Lebih lanjut Gobel menyatakan fokus di bidang-bidang itu sesuai dengan visi Presiden Joko Widodo untuk membangun dari pinggiran. “Saatnya pemerataan ekonomi,” jelasnya.
Khusus di bidang pertanian, Gobel menyebut sudah saatnya pula meninggalkan pertanian dengan pupuk subsidi dan beralih ke pupuk nonsubsidi. “Ini akan meningkatkan produktivitas dan sekaligus menaikkan kemakmuran petani. Untuk modalnya sudah ada KUR dan juga menguatkan koperasi petani,” terangnya.
Anggota DPR dari Partai Nasdem ini mengatakan di era persaingan global ini yang akan menang adalah negara-negara dan bangsa-bangsa yang memiliki daya dukung ekonomi nasional yang kuat dan yang memiliki kualitas sumber daya manusia yang kompetitif. Ekonomi nasional yang kuat bukan terletak pada kekayaan alam yang melimpah, jumlah penduduk yang besar, atau wilayah yang luas. Akan tetapi kekuatan ekonomi nasional terletak pada kemampuannya dalam menguasai pasar dalam negerinya dengan produk-produk yang diproduksinya sendiri.
“Karena di balik itu ada manusia-manusia yang berkualitas," ungkap Gobel.
Sedangkan negeri dan bangsa yang mengandalkan kekayaan alamnya belaka, hanya berpikir jangka pendek hanya menggali dan menebang untuk kemudian menjualnya. “Biasanya, pasangan ekonomi seperti itu adalah cuma mengimpor dan menjual. Tak butuh kecanggihan apa pun. Ekonomi yang semacam ini tak menghasilkan peradaban. Hanya menghasilkan orang-orang kaya yang tercerabut dari akar bangsanya sendiri. Indonesia tak didirikan untuk menjadi negeri dan bangsa semacam itu,” kata Gobel.

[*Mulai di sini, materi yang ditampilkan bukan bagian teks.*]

Lemma find_dent_map D i name :
  (forall k, block_ok (D k)) -> Forall is_byte name -> 0 <= i_size i ->
  match find_dent D i name (Z.to_nat (i_size i / 16)) 0 with
  | None => dir_map D i (name_key 14 name) = None
  | Some j => 0 <= j < i_size i / 16 /\ dir_map D i (name_key 14 name) = Some (de_inum (dent D i j))
  end.
Proof.
  intros Hok Hb Hsz. assert (0 <= i_size i / 16) by (apply Z.div_pos; lia).
  pose proof (find_dent_spec D i name (Z.to_nat (i_size i / 16)) 0 Hok Hb) as H1.
  rewrite Z2Nat.id, Z.add_0_l in H1 by done. unfold dir_map, dents.
  destruct (find_dent _ _ _ _ _); [|done]. destruct H1 as (? & ? & ?). done.
Qed.

(** The local [struct dirent] as the source of [writei]. *)
Lemma de_copyin_spec de a m :
  0 <= a -> 0 <= m -> a + m <= Z.of_nat (length de) ->
  exists r, de_copyin de a m = (map (byte_at de) (seqZ a m), r) /\ r <> -1.
Proof.
  intros Ha Hm Hl. exists 0. split; [|done]. unfold de_copyin. f_equal. apply list_eq. intros k.
  rewrite lookup_read_at. case_decide as Hk.
  - rewrite map_seqZ_lookup by done. rewrite <- byte_at_lookup by lia. f_equal. lia.
  - symmetry. apply lookup_ge_None_2. rewrite length_map_seqZ. lia.
Qed.

Lemma mkdirent_length inum name : length (mkdirent inum name) = 16%nat.
Proof. unfold mkdirent. by rewrite length_app, length_le_bytes, fill_name_length. Qed.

Gobel menerangkan di tengah gencarnya pembangunan infrastruktur, Indonesia justru masih melakukan impor untuk barang-barang yang justru sudah bisa diproduksi di dalam negeri. Padahal, pemerintah telah memiliki regulasi tentang keharusan penggunaan produk dalam negeri tentang Tingkat Komponen Dalam Negeri (TKDN).
“Hal ini sangat tak memperkuat ekonomi nasional. Padahal itu proyek negara. Ini juga berarti APBN kita untuk membayar upah buruh negara lain. Jadi sama saja membuat makmur rakyat negara lain dan memperkuat industri negara lain,” katanya.
Di saat Indonesia gencar membangun, impor malah banjir. “Ini namanya mematikan industri dalam negeri,” katanya.
Menurutnya pembangunan justru harus memperkuat industri dalam negeri. APBN dan pasar dalam negeri yang besar merupakan insentif tersendiri dalam mengundang investasi asing untuk membangun industri nasional.
Berdasarkan pemberitaan di media, lanjut Gobel, pada 2021 impor baja naik 22 persen dan proporsi baja impor pada tahun itu mencapai 43 persen. Berdasarkan data statistik, impor besi dan baja pada 2017 senilai 7,985 miliar dolar AS. Namun pada 2021 melonjak menjadi 11,957 miliar dolar AS. Dari 2020 ke 2021, melonjak drastis 74,42 persen.
Sedangkan untuk barang elektronika, impor pada 2017 mencapai 17,931 miliar dolar AS. Pada 2021 melonjak menjadi 22,338 miliar dolar AS. Dari 2020 ke 2021 melonjak 17,4 persen. Khusus untuk alat pendingin ruangan (AC), 80 persen dikuasai produk impor. Padahal semua produk itu sudah bisa diproduksi di dalam negeri.
Untuk membangun SDM berkualitas, kementerian pendidikan dan kebudayaan diminta lebih fokus pada manusianya. “Jangan sibuk pada proyek yang sifatnya fisik atau sibuk gonta-ganti sistem,” katanya.
Menurutnya, anggaran untuk sektor pendidikan sudah sangat besar. Bahkan pada usulan APBN P 2022, di tengah tekanan terhadap APBN akibat kenaikan harga minyak bumi dan subsidi energi yang membengkak, anggaran untuk pendidikan justru ditambah. Hal ini membuktikan bahwa Indonesia sangat peduli pada kualitas SDM.
“Kita harus bisa mengejar ketertinggalan akibat pandemi ini. Belajar secara daring telah memberikan dampak yang cukup besar. Ini saya temui sendiri saat saya turun ke pelosok-pelosok. Jadi jangan habiskan anggaran untuk hal-hal yang sifatnya fisik,” tegas Gobel. Selain itu, katanya, siapkan SDM yang kuat di sektor-sektor yang sedang kita kejar seperti pertanian dan lain-lain.